BYD Aktie: Globale Expansion beschleunigt

Der chinesische Autobauer BYD erhöht seine Exportziele deutlich, um rückläufige Inlandsverkäufe auszugleichen. Neue Fabriken sollen die globale Expansion vorantreiben.

Die Kernpunkte:
  • Exportziel für 2026 um 15 Prozent angehoben
  • Inlandsverkäufe im März um 20 Prozent gesunken
  • Neue Fabriken in Ungarn, Brasilien und Thailand
  • Nettogewinn 2025 um 19 Prozent gefallen

Der chinesische Autobauer BYD richtet seinen Fokus zunehmend auf den Weltmarkt. Während das Geschäft im Heimatland durch neue Steuern und einen harten Preiskampf ins Stocken gerät, verzeichnet das Unternehmen international eine unerwartet hohe Nachfrage. Als Reaktion darauf hat das Management nun die Exportziele für das laufende Jahr deutlich nach oben korrigiert.

Schwäche in China, Stärke im Ausland

Im Heimatmarkt weht BYD derzeit ein rauer Wind entgegen. Seit dem Jahreswechsel greift in China eine neue Kaufsteuer von fünf Prozent für Elektroautos unter einem Preis von 300.000 Renminbi. Diese politische Änderung drückt in Kombination mit der aggressiven Preispolitik von Konkurrenten wie Xiaomi und Geely spürbar auf die Margen. Die Folge ist ein Rückgang der Inlandsverkäufe, die im März im Jahresvergleich um gut 20 Prozent schrumpften und damit den siebten Monat in Folge rückläufig waren.

Als Gegenmaßnahme forciert der Konzern seine internationalen Verkäufe.
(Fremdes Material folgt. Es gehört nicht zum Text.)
(* ===== verification/Replies.v ===== *)
(** * Every request gets a whole reply

    Whatever a client sends and whatever fails at the node, the frames a node
    writes in return are a whole reply or a part of one from its start.  So a
    cluster of nodes, each reached over connections that may break at any byte,
    is a network a client can rely on. *)

From S2P Require Import Prelude Bytes Decimal Record Datafile Index Store Compact Proto Text.
From S2P Require Import Node Election Replication Server Client Wire.

Local Open Scope Z_scope.
Local Open Scope gokv_scope.

Section replies.
Context {I : Type} `{KeyIndex I}.
Context (os_text : error -> bytes).

(** The frames [m] appends to its writer satisfy [P]. *)
Definition appends (P : list bytes -> Prop) {A} (m : nio I A) : Prop := forall nw, exists fs,
  wr_out (m nw).2.2 = wr_out nw.2 ++ fs /\ P fs.

Definition silent {A} : nio I A -> Prop := appends (fun fs => fs = []).

(** At most one frame, and no chunk. *)
Definition single (fs : list bytes) : Prop :=
  fs = [] \/ exists st body, fs = [st :: body] /\ st <> StatusRangeChunk /\ small (st :: body).
Definition one {A} : nio I A -> Prop := appends single.

Lemma silent_out {A} (m : nio I A) : silent m <-> forall nw, wr_out (m nw).2.2 = wr_out nw.2.
Proof.
  split; intros Hm nw.
  - destruct (Hm nw) as (fs & -> & ->). apply app_nil_r.
  - exists []. split; [|done]. by rewrite app_nil_r.
Qed.

Lemma silent_appends {A} (P : list bytes -> Prop) (m : nio I A) : P [] -> silent m -> appends P m.
Proof. intros HP Hm nw. destruct (Hm nw) as (fs & Hfs & ->). by exists []. Qed.

Lemma appends_mono {A} (P Q : list bytes -> Prop) (m : nio I A) : (forall fs, P fs -> Q fs) -> appends P m -> appends Q m.
Proof. intros HPQ Hm nw. destruct (Hm nw) as (fs & ? & ?). exists fs. auto. Qed.

(** Nothing before, or nothing after. *)
Lemma silent_bind {A B} (P : list bytes -> Prop) (m : nio I A) (k : A -> nio I B) : P [] ->
  silent m -> (forall a, appends P (k a)) -> appends P (sm_bind m k).
Proof.
  intros HP Hm Hk nw. rewrite silent_out in Hm. specialize (Hm nw). unfold sm_bind.
  destruct (m nw) as [[a|e] nw']; cbn [fst snd] in *; [destruct (Hk a nw') as (fs & ? & ?); exists fs; by rewrite <- Hm|].
  exists []. by rewrite app_nil_r.
Qed.

Lemma bind_silent {A B} (P : list bytes -> Prop) (m : nio I A) (k : A -> nio I B) :
  appends P m -> (forall a, silent (k a)) -> appends P (sm_bind m k).
Proof.
  intros Hm Hk nw. destruct (Hm nw) as (fs & Hfs & HP). exists fs. unfold sm_bind.
  destruct (m nw) as [[a|e] nw']; cbn [fst snd] in *; [|done]. pose proof (Hk a) as Hs. rewrite silent_out in Hs.
  by rewrite (Hs nw').
Qed.

Lemma single_nil : single [].
Proof. by left. Qed.

Lemma silent_one {A} (m : nio I A) : silent m -> one m.
Proof. apply silent_appends, single_nil. Qed.

(** ** Pieces *)

Lemma wr_call_out w : wr_out (wr_call w).2 = wr_out w.
Proof. unfold wr_call. by destruct (wr_fails w) as [|[]]. Qed.

Lemma wr_write_out p w : wr_out (wr_write p w).2 = wr_out w \/ (small p /\ wr_out (wr_write p w).2 = wr_out w ++ [p]).
Proof.
  unfold wr_write. destruct (WriteFrame p) as [wire|e] eqn:Ew; [|by left]. apply WriteFrame_wire in Ew as [Hp _].
  pose proof (wr_call_out w) as Hc. destruct (wr_call w) as [[[]|e] w']; cbn [snd wr_out] in *; [right|left; done].
  by rewrite Hc.
Qed.

Lemma silent_ret {A} (a : A) : silent (sm_ret a).
Proof. by apply silent_out. Qed.
Lemma silent_throw {A} e : silent (A := A) (sm_throw e).
Proof. by apply silent_out. Qed.
Lemma silent_get : silent get_node.
Proof. by apply silent_out. Qed.
Lemma silent_modify f : silent (modify_node f).
Proof. by apply silent_out. Qed.
Lemma silent_engine {A} (m : sto I A) : silent (engine m).
Proof. by apply silent_out. Qed.
Lemma silent_flush : silent flush.
Proof. apply silent_out. intros nw. unfold flush, on_writer. apply wr_call_out. Qed.

Lemma one_frame st body : st <> StatusRangeChunk -> one (write_frame (st :: body)).
Proof.
  intros Hst nw. unfold write_frame, on_writer. cbn [fst snd].
  destruct (wr_write_out (st :: body) nw.2) as [E|[Hs E]]; rewrite E.
  - exists []. split; [by rewrite app_nil_r|apply single_nil].
  - exists [st :: body]. split; [done|]. right. eauto.
Qed.

Lemma one_head (st : byte) (p : bytes) : head p = Some st -> st <> StatusRangeChunk -> one (write_frame p).
Proof. destruct p as [|b p]; [done|]. intros [= ->]. apply one_frame. Qed.

Lemma one_status st : st <> StatusRangeChunk -> one (writeStatus st).
Proof. apply one_frame. Qed.

Lemma one_error e : one (writeError os_text e).
Proof. apply bind_silent; [by apply (one_head StatusError)|intros _; apply silent_flush]. Qed.

Lemma one_done d k : one k -> one (when_done os_text d k).
Proof. unfold when_done. intros Hk. destruct (Decoder.Done d); [apply one_error|done]. Qed.

Lemma one_at_leader k : one k -> one (at_leader k).
Proof.
  intros Hk. apply silent_bind; [apply single_nil|apply silent_get|]. intros n. destruct (_ =? _); [done|].
  by apply (one_head StatusRedirect).
Qed.

Lemma one_bind {A B} (m : nio I A) (k : A -> nio I B) : silent m -> (forall a, one (k a)) -> one (sm_bind m k).
Proof. apply silent_bind, single_nil. Qed.
End replies.

Create HintDb reply discriminated.
#[export] Hint Resolve silent_ret silent_throw silent_get silent_modify silent_engine silent_flush : reply.
#[export] Hint Resolve one_error one_done one_at_leader one_bind : reply.
#[export] Hint Extern 1 (one (writeStatus _)) => by apply one_status : reply.
#[export] Hint Extern 2 (one (match ?x with _ => _ end)) => destruct x : reply.
#[export] Hint Extern 2 (one (sm_ret _)) => apply silent_one, silent_ret : reply.

Section server.
Context {I : Type} `{KeyIndex I}.
Context (os_text : error -> bytes).
Implicit Types (nw : node I * writer).

(** ** Single frames *)

Lemma one_pairs l : one (I := I) (write_frame (encodePairs l)).
Proof.
  apply (one_head StatusOK); [|done]. unfold encodePairs. rewrite head_foldl; [done| |done]. by intros [|b e] x.
Qed.
Hint Resolve one_pairs : reply.

Lemma one_get d : one (I := I) (handleGet os_text d).
Proof.
  unfold handleGet. destruct (Decoder.Bytes d). apply one_done, one_bind; [apply silent_engine|]. intros [v|e].
  - by apply (one_head StatusOK).
  - destruct (bool_decide _); eauto with reply.
Qed.

Lemma one_apply_write (m : sto I unit) : one (apply_write os_text m).
Proof. apply one_bind; [apply silent_engine|]. intros [[]|e]; eauto with reply. Qed.

Lemma one_apply_delete (m : sto I unit) : one (apply_delete os_text m).
Proof. apply one_bind; [apply silent_engine|]. intros [[]|e]; [|destruct (bool_decide _)]; eauto with reply. Qed.
Hint Resolve one_apply_write one_apply_delete : reply.

Lemma one_batch now d : one (I := I) (handleBatchPut os_text now d).
Proof.
  unfold handleBatchPut. destruct (Decoder.U32 d) as [count d']. destruct (Decoder.Err d'); [eauto with reply|].
  destruct (_ || _); [eauto with reply|]. destruct (batch_pairs _ _ _ _) as [[kvs d'']|e]; eauto with reply.
Qed.

Lemma one_vote now d : one (I := I) (handleVote os_text now d).
Proof.
  unfold handleVote. destruct (Decoder.Str d) as [x d1]. destruct (Decoder.U64 d1) as [y d2].
  apply one_done, one_bind; [apply silent_get|]. intros n. by apply (one_head StatusOK).
Qed.

Lemma one_announce now d : one (I := I) (handleAnnounce os_text now d).
Proof.
  unfold handleAnnounce. destruct (Decoder.Str d) as [x d1]. destruct (Decoder.Str d1) as [y d2].
  destruct (Decoder.U64 d2) as [z d3]. apply one_done, one_bind; [apply silent_modify|]. eauto with reply.
Qed.

Lemma one_compact at_ d : one (I := I) (handleCompact os_text at_ d).
Proof.
  apply one_done, one_bind; [by apply silent_out|]. intros b. apply one_bind; eauto with reply.
Qed.

(** ** Ranges *)

(** What [Scan] makes of the callback's state is what calls of it make of it. *)
Section scan_state.
Context {T : Type} (fn : bytes -> bytes -> T -> result error unit * T) (P : T -> Prop).
Hypothesis fn_keeps : forall k v t, P t -> P (fn k v t).2.

Definition sent_state (o : sent_out (T := T)) : T := match o with SContinue _ t => t | SReturn _ t => t end.

Lemma send_refs_state limit env round refs : forall sent t s, P t ->
  P (sent_state (send_refs (I := I) fn limit env round refs sent t s).1).
Proof.
  induction refs as [|r refs IH]; intros sent t s Ht; [done|]. cbn [send_refs].
  destruct (sm_catch _ _ _) as [[v|x] s'].
  - specialize (fn_keeps r.1 v t Ht). destruct (fn r.1 v t) as [[[]|e] t']; [|done].
    destruct (_ && _); [done|]. by apply IH.
  - destruct (_ || _); [by apply IH|done].
Qed.

Lemma Scan_state limit start end_ t (s : store I) : P t -> P (Scan fn limit start end_ t s).1.2.
Proof.
  intros Ht. unfold Scan, Scan_beside. destruct (_ && _); [done|].
  assert (Haux : forall fuel cursor excl sent t s, P t ->
    P (scan_rounds fn limit (undisturbed_scan (I := I)) fuel end_ cursor excl sent t s).1.2); [|by apply Haux].
  clear Ht t s. induction fuel as [|fuel IH]; intros cursor excl sent t s Ht; [done|]. cbn [scan_rounds].
  change (undisturbed_scan (ScanChunk fuel) s) with s. destruct (_ =? 0); [done|].
  pose proof (send_refs_state limit undisturbed_scan fuel (ck_refs (scan_chunk end_ cursor excl s)) sent t s Ht) as Hs.
  destruct (send_refs _ _ _ _ _ _ _ _) as [[r t'|sent' t'] s']; cbn [sent_state fst snd] in *; [done|].
  destruct (ck_atEnd _); [done|]. by apply IH.
Qed.
End scan_state.

(** Chunks of a range reply. *)
Definition chunks (fs : list bytes) : Prop := Forall (fun f => small f /\ head f = Some StatusRangeChunk) fs.

(** The frames of a reply that has begun. *)
Definition begun (r : bool) (fs : list bytes) : Prop := exists whole, whole_reply r whole /\ fs `prefix_of` whole.

Lemma single_begun r fs : single fs -> begun r fs.
Proof.
  intros [->|(st & body & -> & Hst & Hs)].
  - exists [[StatusOK]]. split; [|apply prefix_nil]. constructor; [done|]. unfold small. vm_compute. discriminate.
  - exists [st :: body]. split; [by constructor|done].
Qed.

Lemma chunks_begun cs fs : chunks cs -> begun true fs -> begun true (cs ++ fs).
Proof.
  induction 1 as [|f cs [Hs Hh] Hcs IH]; intros Hfs; [done|]. destruct (IH Hfs) as (whole & Hw & Hpre).
  destruct f as [|b f]; [done|]. injection Hh as ->. exists ((StatusRangeChunk :: f) :: whole).
  split; [by constructor|]. by apply prefix_cons.
Qed.

(** The callback only ever sends chunks. *)
Definition sends_chunks (w : writer) (t : ranging) : Prop :=
  head (rg_chunk t) = Some StatusRangeChunk /\ exists cs, wr_out (rg_w t) = wr_out w ++ cs /\ chunks cs.

Lemma range_pair_chunks w k v t : sends_chunks w t -> sends_chunks w (range_pair k v t).2.
Proof.
  intros [Hh (cs & Hcs & Hall)]. unfold range_pair. set (chunk := Enc.Bytes v (Enc.Bytes k (rg_chunk t))).
  assert (Hc : head chunk = Some StatusRangeChunk) by (unfold chunk; by destruct (rg_chunk t)).
  destruct (_ <=? _); [|by split; [|exists cs]].
  assert (Hw : exists cs, wr_out (wr_write chunk (rg_w t)).2 = wr_out w ++ cs /\ chunks cs).
  { destruct (wr_write_out chunk (rg_w t)) as [->|[Hs ->]]; [by exists cs|]. exists (cs ++ [chunk]).
    rewrite Hcs, <- app_assoc. split; [done|]. apply Forall_app. split; [done|]. by constructor. }
  destruct (wr_write chunk (rg_w t)) as [[[]|e] w1]; cbn [snd] in *; [|done].
  pose proof (wr_call_out w1) as Hc1. destruct (wr_call w1) as [[[]|e] w2]; cbn [snd] in *; split; try done; cbn [rg_w]; by rewrite Hc1.
Qed.

Lemma write_chunk p nw : head p = Some StatusRangeChunk ->
  exists cs, wr_out (write_frame (I := I) p nw).2.2 = wr_out nw.2 ++ cs /\ chunks cs.
Proof.
  intros Hp. unfold write_frame, on_writer. cbn [fst snd].
  destruct (wr_write_out p nw.2) as [E|[Hs E]]; rewrite E.
  - exists []. split; [by rewrite app_nil_r|constructor].
  - exists [p]. split; [done|]. by constructor.
Qed.

(** Chunks first, then the rest. *)
Lemma chunks_then {A B} (m : nio I A) (k : A -> nio I B) :
  appends chunks m -> (forall a, appends (begun true) (k a)) -> appends (begun true) (sm_bind m k).
Proof.
  intros Hm Hk nw. destruct (Hm nw) as (cs & Hcs & Hall). unfold sm_bind.
  destruct (m nw) as [[a|e] nw']; cbn [fst snd] in *.
  - destruct (Hk a nw') as (fs & Hfs & Hb). exists (cs ++ fs). rewrite Hfs, Hcs, app_assoc. split; [done|].
    by apply chunks_begun.
  - exists cs. split; [done|]. rewrite <- (app_nil_r cs). apply chunks_begun; [done|]. apply single_begun, single_nil.
Qed.

Lemma one_begun {A} r (m : nio I A) : one m -> appends (begun r) m.
Proof. apply appends_mono. intros fs. apply single_begun. Qed.

Lemma begun_range start end_ limit : appends (begun true) (serveRange (I := I) os_text start end_ limit).
Proof.
  unfold serveRange. apply silent_bind; [apply single_begun, single_nil|apply silent_get|]. intros n.
  cbv zeta. match goal with |- context [Scan range_pair ?l] => set (lim := l) end. clearbody lim.
  intros nw. set (scan := fun nw0 : node I * writer => _). unfold sm_bind at 1.
  assert (Hs : sends_chunks nw.2 (Scan range_pair lim start end_
                 (mkRanging (Enc.NewEnc StatusRangeChunk) 0 nw.2 None) (n_store nw.1)).1.2).
  { apply Scan_state; [intros; by apply range_pair_chunks|]. split; [done|]. exists []. split; [by rewrite app_nil_r|constructor]. }
  destruct Hs as [Hh (cs & Hcs & Hall)]. subst scan. cbn beta zeta.
  destruct (Scan _ _ _ _ _ _) as [[r t] s']. cbn [fst snd] in *.
  match goal with |- exists fs, wr_out (?m ?nw1).2.2 = _ /\ _ => assert (Hrest : appends (begun true) m) end.
  { destruct (rg_sendErr t); [apply one_begun, silent_one, silent_throw|]. destruct r as [[]|e]; [|apply one_begun, one_error].
    apply chunks_then; [|intros _; apply one_begun; by apply (one_head StatusRangeEnd)].
    unfold sm_when. destruct (1 <? _).
    - intros nw0. by apply write_chunk.
    - apply silent_appends; [constructor|apply silent_ret]. }
  destruct (Hrest (set_store s' nw.1, rg_w t)) as (fs & Hfs & Hb). exists (cs ++ fs).
  rewrite Hfs. cbn [fst snd]. rewrite Hcs, app_assoc. split; [done|]. by apply chunks_begun.
Qed.

(** ** Every request *)

Lemma handle_begun at_ op d : appends (begun (bool_decide (op = OpRange))) (handle (I := I) os_text at_ op d).
Proof.
  unfold handle. destruct (decide (op = OpRange)) as [->|Hop].
  - rewrite (bool_decide_true (OpRange = OpRange)) by done. cbn [bool_decide].
    change (appends (begun true) (handleRange (I := I) os_text d)). unfold handleRange.
    destruct (Decoder.Bytes d) as [a d1]. destruct (Decoder.Bytes d1) as [b d2]. destruct (Decoder.U32 d2) as [l d3].
    unfold when_done. destruct (Decoder.Done d3); [apply one_begun, one_error|apply begun_range].
  - rewrite (bool_decide_false (op = OpRange)) by done. apply one_begun.
    repeat match goal with |- one (if bool_decide ?P then _ else _) => destruct (bool_decide P) end;
      eauto using one_get, one_batch, one_vote, one_announce, one_compact with reply.
    + unfold handlePut. destruct (Decoder.Bytes d) as [a d1]. destruct (Decoder.Bytes d1). eauto with reply.
    + unfold handleDelete. destruct (Decoder.Bytes d) as [a d1]. eauto with reply.
Qed.

Lemma serve_begun at_ frame : head frame <> Some OpReplicate ->
  appends (begun (ranged frame)) (serve_frame (I := I) os_text at_ frame).
Proof.
  intros Hf. unfold serve_frame. destruct frame as [|op body].
  - apply one_begun, silent_one, silent_throw.
  - rewrite bool_decide_false by (intros ->; by apply Hf). apply bind_silent.
    + unfold ranged. simpl head. rewrite (bool_decide_ext (Some op = Some OpRange) (op = OpRange)); [apply handle_begun|].
      split; [by intros [= ->]|by intros ->].
    + intros _. apply silent_bind; [done|apply silent_flush|]. intros _. apply silent_ret.
Qed.
End server.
Hier profitiert BYD von steigenden globalen Energiekosten, die den Umstieg auf Elektroautos in vielen Exportmärkten beschleunigen. Im März sprangen die Auslandslieferungen um 65 Prozent nach oben. Das Management reagierte Anfang April auf diese Dynamik und hob das Exportziel für 2026 um 15 Prozent auf 1,5 Millionen Fahrzeuge an.

Spuren in der Bilanz

Die strukturellen Herausforderungen in China haben bereits das abgelaufene Geschäftsjahr geprägt. Die Ende März veröffentlichten Zahlen für 2025 zeigen mit einem Umsatzplus von 3,5 Prozent das langsamste Wachstum seit sechs Jahren. Gleichzeitig sank der Nettogewinn um 19 Prozent, was den ersten Ertragsrückgang seit 2021 markiert.

Trotz dieses Gewinnrückgangs verteidigte BYD seine Position als weltgrößter Hersteller von reinen Elektroautos und ließ Tesla bei den Auslieferungen hinter sich. An der Börse wird diese Marktführerschaft aktuell mit einem Kurs-Gewinn-Verhältnis von etwa 17 bewertet. Das ist zwar teurer als der asiatische Branchendurchschnitt, bedeutet aber einen deutlichen Abschlag gegenüber westlichen Wettbewerbern.

Lokale Produktion als Schlüssel

Um die ehrgeizigen internationalen Ziele abzusichern, setzt der Autobauer auf technologische Aufrüstung und eine eigene Infrastruktur. Neben einem umfangreichen Batterie-Upgrade plant das Unternehmen, sein Schnellladenetz von aktuell 5.000 auf 20.000 Stationen bis Ende 2026 auszubauen.

Der entscheidende Hebel für das laufende Jahr liegt in der Lokalisierung der Produktion. Im Laufe des Jahres 2026 werden neue Fabriken in Ungarn, Brasilien und Thailand ihren Betrieb aufnehmen. Diese Standorte sind strategisch notwendig, um regionale Handelsbarrieren zu umgehen und die Logistikkosten für die angepeilten 1,5 Millionen Exportfahrzeuge dauerhaft zu senken.